Foto: Wang Ying/Xinhua/imago images
Varian Mu asal Kolumbia di awal tahun 2021
Dengan nama ilmiah B.1.621, varian Mu ditemukan pertama kali di Kolumbia pada Januari 2021.Varian ini sempat dikhawatirkan dapat kebal dari vaksin. Bahkan WHO memperingatkan varian ini memiliki mutasi yang lebih tahan vaksin.
Foto: AGUSTIN MARCARIAN/REUTERS
Ditemukan di Afrika Selatan, Omicron lebih gampang menular
Varian ini ditemukan di Afrika Selatan pada November 2021. Ketua Asosiasi Medis Afrika Selatan sebut gejala dari varian ini sangat ringan. Dilaporkan tidak ada gejala anosmia pada varian ini. Namun, 500 kali lebih cepat menyebar dibanding varian lain. (Berbagai sumber) (mh/ha)
Foto: Fleig/Eibner-Pressefoto/picture alliance
10 foto1 | 10
Karena varian baru JN.1
Melonjaknya angka kematian Covid-19 terjadi di saat varian baru JN.1 menjadi varian virus corona yang paling banyak dilaporkan menginfeksi di seluruh dunia.

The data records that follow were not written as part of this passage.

Lemma pump_client guard nowMs :
  ensures keep (pump_loop publishRow recordEvent fetcher jitter guard nowMs) anything.
Proof.
  induction guard as [|guard IH]; cbn [pump_loop]; [by apply ensures_ret|]. unfold settle.
  repeat first [apply IH | apply take_page_client | apply settle_client | apply request_client | client_step].
Qed.
End client.

(** ** Any client can be given a log *)

Section logged.
Context {X : Type}.

Definition logs {A} (m : M TradeBackfill X A) (m' : M TradeBackfill (X * list bf_event) A) : Prop :=
  forall b x l r b' x', m b x = Some (r, b', x') -> exists l', m' b (x, l) = Some (r, b', (x', l')).

Lemma logs_ret {A} (r : A) : logs (ret r) (ret r).
Proof. intros b x l r' b' x' [= <- <- <-]. by exists l. Qed.
Lemma logs_gets {A} (f : TradeBackfill -> A) : logs (gets f) (gets f).
Proof. intros b x l r' b' x' [= <- <- <-]. by exists l. Qed.
Lemma logs_puts f : logs (puts f) (puts f).
Proof. intros b x l r' b' x' [= <- <- <-]. by exists l. Qed.
Lemma logs_bind {A B} (m : M TradeBackfill X A) m' (k : A -> M TradeBackfill X B) k' :
  logs m m' -> (forall r, logs (k r) (k' r)) -> logs (bind m k) (bind m' k').
Proof.
  intros Hm Hk b x l r b' x'. unfold bind. destruct (m b x) as [[[r1 b1] x1]|] eqn:E; [|done].
  intros E2. destruct (Hm _ _ l _ _ _ E) as [l1 ->]. by apply Hk.
Qed.
Lemma logs_when c (m : M TradeBackfill X unit) m' : logs m m' -> logs (when c m) (when c m').
Proof. intros H. destruct c; [done|]. apply logs_ret. Qed.

Context (publishRow : string -> BackfillTrade -> Z -> X -> option X).
Context (recordEvent : TradeGap -> GapStatus -> string -> X -> option X).
Context (fetcher : string -> Z -> Z -> X -> BackfillPage * X).
Context (jitter : X -> double * X).
Local Abbreviation pub := (log_publish publishRow).
Local Abbreviation rec := (log_record recordEvent).
Local Abbreviation fet := (log_fetch fetcher).
Local Abbreviation jit := (log_jitter jitter).

Lemma logs_publish sym t recv : logs (call (publishRow sym t recv)) (call (pub sym t recv)).
Proof.
  intros b x l r b' x'. unfold call, log_publish. cbn [fst snd].
  destruct (publishRow sym t recv x); [|done]. intros [= <- <- <-]. by eexists.
Qed.
Lemma logs_record g st why : logs (call (recordEvent g st why)) (call (rec g st why)).
Proof.
  intros b x l r b' x'. unfold call, log_record. cbn [fst snd].
  destruct (recordEvent g st why x); [|done]. intros [= <- <- <-]. by eexists.
Qed.
Lemma logs_fetch sym from limit : logs (world (fetcher sym from limit)) (world (fet sym from limit)).
Proof.
  intros b x l r b' x'. unfold world, log_fetch. cbn [fst snd].
  destruct (fetcher sym from limit x). intros [= <- <- <-]. by eexists.
Qed.
Lemma logs_jitter : logs (world jitter) (world jit).
Proof.
  intros b x l r b' x'. unfold world, log_jitter. cbn [fst snd].
  destruct (jitter x). intros [= <- <- <-]. by eexists.
Qed.

Ltac logs_step :=
  first [apply logs_ret | apply logs_gets | apply logs_puts | apply logs_when | apply logs_publish
        | apply logs_record | apply logs_fetch | apply logs_jitter
        | apply logs_bind; [|intros ?]
        | match goal with |- logs (match ?x with _ => _ end) _ => destruct x end].

Lemma logs_finish st why : logs (finish recordEvent st why) (finish rec st why).
Proof. unfold finish, front. repeat logs_step. Qed.
Lemma logs_fail page nowMs why :
  logs (fail_page recordEvent jitter page nowMs why) (fail_page rec jit page nowMs why).
Proof. unfold fail_page, front, set_front. repeat first [apply logs_finish | logs_step]. Qed.
Lemma logs_run sym last recv e n ts :
  logs (publish_run publishRow sym last recv e n ts) (publish_run pub sym last recv e n ts).
Proof.
  revert e n. induction ts as [|t ts IH]; intros e n; cbn [publish_run]; repeat first [apply IH | logs_step].
Qed.
Lemma logs_onPage page nowMs :
  logs (onPage publishRow recordEvent jitter page nowMs) (onPage pub rec jit page nowMs).
Proof.
  unfold onPage, front, set_front. repeat first [apply logs_finish | apply logs_fail | apply logs_run | logs_step].
Qed.
Lemma logs_take_page nowMs :
  logs (take_page publishRow recordEvent jitter nowMs) (take_page pub rec jit nowMs).
Proof.
  unfold take_page. repeat first [apply logs_onPage | logs_step].
  intros b x l r' b' x'. case_match; [|destruct (try_pop (bf_results b))]; intros [= <- <- <-]; by eexists.
Qed.
Lemma logs_settle_loop n : logs (settle_loop recordEvent n) (settle_loop rec n).
Proof. induction n as [|n IH]; cbn [settle_loop]; repeat first [apply IH | apply logs_finish | logs_step]. Qed.
Lemma logs_request nowMs : logs (request_next fetcher nowMs) (request_next fet nowMs).
Proof. unfold request_next. repeat logs_step. Qed.
Lemma logs_pump guard nowMs :
  logs (pump_loop publishRow recordEvent fetcher jitter guard nowMs) (pump_loop pub rec fet jit guard nowMs).
Proof.
  induction guard as [|guard IH]; cbn [pump_loop]; [apply logs_ret|]. unfold settle.
  repeat first [apply IH | apply logs_take_page | apply logs_settle_loop | apply logs_request | logs_step].
Qed.
End logged.

(** ** Runs *)

Section runs.
Context (cfg : TradeBackfillConfig).

(** The handler, whatever its callbacks do, adds gaps and pumps; the worker
    thread pops and fetches; the exchange answers anything at all. *)
Inductive bf_run : TradeBackfill -> list bf_event -> Prop :=
  | run_new : bf_run (newBackfill cfg) []
  | run_start b l : bf_thread b = BfIdle \/ bf_thread b = BfExited -> bf_run b l -> bf_run (bf_start b) l
  | run_stop b l : bf_run b l -> bf_run (bf_stop b) l
  | run_add g b l : gap_ok g -> bf_run b l -> bf_run (addGap g b) (l ++ [Added g])
  | run_pump X pub rec fetch jit nowMs b (x : X) l b' x' l' :
      bf_run b l ->
      pump (log_publish pub) (log_record rec) (log_fetch fetch) (log_jitter jit) nowMs b (x, l)
        = Some (tt, b', (x', l')) ->
      bf_run b' l'
  | run_pop b l b' : bf_run b l -> bf_pop b = Some b' -> bf_run b' l
  | run_fetched page b l b' : bf_run b l -> bf_fetched page b = Some b' -> bf_run b' l.

Definition good_log (b : TradeBackfill) (l : list bf_event) : Prop := agrees_log b l /\ disciplined b.

Lemma good_same b b' l :
  queue_ b' = queue_ b -> inFlight_ b' = inFlight_ b -> bfcfg b' = bfcfg b ->
  pagesRequested_ b' = pagesRequested_ b -> sched_ b' = sched_ b ->
  (length (outstanding b') + length (ready b') <= length (outstanding b) + length (ready b))%nat ->
  outstanding b' `sublist_of` outstanding b -> good_log b l -> good_log b' l.
Proof.
  intros E1 E2 E3 E4 E5 Hlen Hsub [Ha Ho]. split; [destruct Ha; constructor; by rewrite ?E1, ?E2|].
  destruct Ho as [(Hc & Hf & Hout & Hr)|(Hc & Hf & Hl & j & q & Hq & Hs & Hall)].
  - left. unfold quiet, counted. rewrite E2, E4, E5. rewrite Hout, Hr in Hlen. cbn in Hlen.
    split; [done|]. split; [done|]. split; apply nil_length_inv; lia.
  - right. unfold busy, counted. rewrite E1, E2, E3, E4, E5. split; [done|]. split; [done|]. split; [lia|].
    exists j, q. split; [done|]. split; [done|]. by eapply sublist_Forall.
Qed.

Lemma add_good g b l : gap_ok g -> good_log b l -> good_log (addGap g b) (l ++ [Added g]).
Proof.
  intros Hg [[Hb Hok Hfl] Ho]. split; [constructor|].
  - rewrite spec_run_snoc, Hb. cbn. by rewrite fmap_app.
  - apply Forall_app. split; [done|]. by constructor.
  - intros _ H. by apply app_eq_nil in H as [_ ?].
  - destruct Ho as [Hq|(Hc & Hf & Hl & j & q & Hq & Hs & Ha)]; [by left|right].
    split; [done|]. split; [done|]. split; [done|]. exists j, (q ++ [mkJob g 0]). split; [|done].
    cbn [queue_ addGap modify eta_TradeBackfill]. by rewrite Hq.
Qed.

Lemma new_good : good_log (newBackfill cfg) [].
Proof. split; [by constructor|]. by left. Qed.

Lemma start_good b l : bf_thread b = BfIdle \/ bf_thread b = BfExited -> good_log b l -> good_log (bf_start b) l.
Proof.
  intros Ht Hg. unfold bf_start. destruct (_ || _); [done|]. apply (good_same b); try done.
  - unfold outstanding, fetching, ready. cbn. rewrite !length_app. destruct Ht as [-> | ->]; cbn; lia.
  - unfold outstanding, fetching. cbn. by destruct Ht as [-> | ->].
Qed.

Lemma stop_good b l : good_log b l -> good_log (bf_stop b) l.
Proof. intros Hg. unfold bf_stop. destruct (negb _); [done|]. by apply (good_same b). Qed.

Lemma pop_good b l b' : good_log b l -> bf_pop b = Some b' -> good_log b' l.
Proof.
  intros Hg Hp. unfold bf_pop in Hp. destruct (bf_thread b) eqn:Et; try done.
  destruct (bf_running b); cbn [negb] in Hp.
  2: { injection Hp as <-. apply (good_same b); try done; unfold outstanding, fetching, ready; cbn;
       rewrite Et; cbn; [lia|done]. }
  unfold pop_blocking in Hp. destruct (q_shutdown (bf_requests b) || negb (is_empty (q_ (bf_requests b)))); [|done].
  unfold try_pop in Hp. destruct (q_ (bf_requests b)) as [|r rs] eqn:Eq; injection Hp as <-;
    apply (good_same b); try done; unfold outstanding, fetching, ready; cbn; rewrite Et, Eq; cbn; done || lia.
Qed.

Tedros Adhanom Ghebreyesus menambahkan, dia "yakin” kasus-kasus tersebut juga meningkat di negara-negara lain, tetapi tidak dilaporkan. Dirjen WHO itu mendesak pemerintahan untuk terus melakukan pengawasan dan melanjutkan akses terhadap pengobatan.
"Kami terus mengimbau setiap orang untuk divaksinasi, melakukan tes, memakai masker jika diperlukan, dan memastikan ruangan yang ramai dikunjungi banyak oramg memiliki ventilasi yang baik,” katanya.
Maria Van Kerkhove, pimpinan teknis untuk COVID-19 di badan kesehatan dunia itu, menyebutkan ada peningkatan penyakit pernapasan di seluruh dunia akibat virus corona, tetapi juga akibat flu, rhinovirus, dan pneumonia.
"Kami memperkirakan tren tersebut akan berlanjut hingga Januari dan selama musim dingin di belahan bumi utara,” katanya.
Perlu lagi vaksin dan masker?
Michael Ryan, kepala keadaan darurat di WHO, merekomendasikan masyarakat agar mendapatkan vaksinasi dan jika memungkinkan kembali menggunakan masker.
"Vaksin mungkin tidak menghentikan Anda terinfeksi, namun vaksin tentu saja mengurangi secara signifikan peluang Anda untuk dirawat di rumah sakit atau meninggal,” jelasnya.
WHO menyatakan berakhirnya COVID-19 sebagai pandemi pada Mei 2023 lalu, lebih lebih tiga tahun setelah virus ini pertama kali terdeteksi di Wuhan, Cina.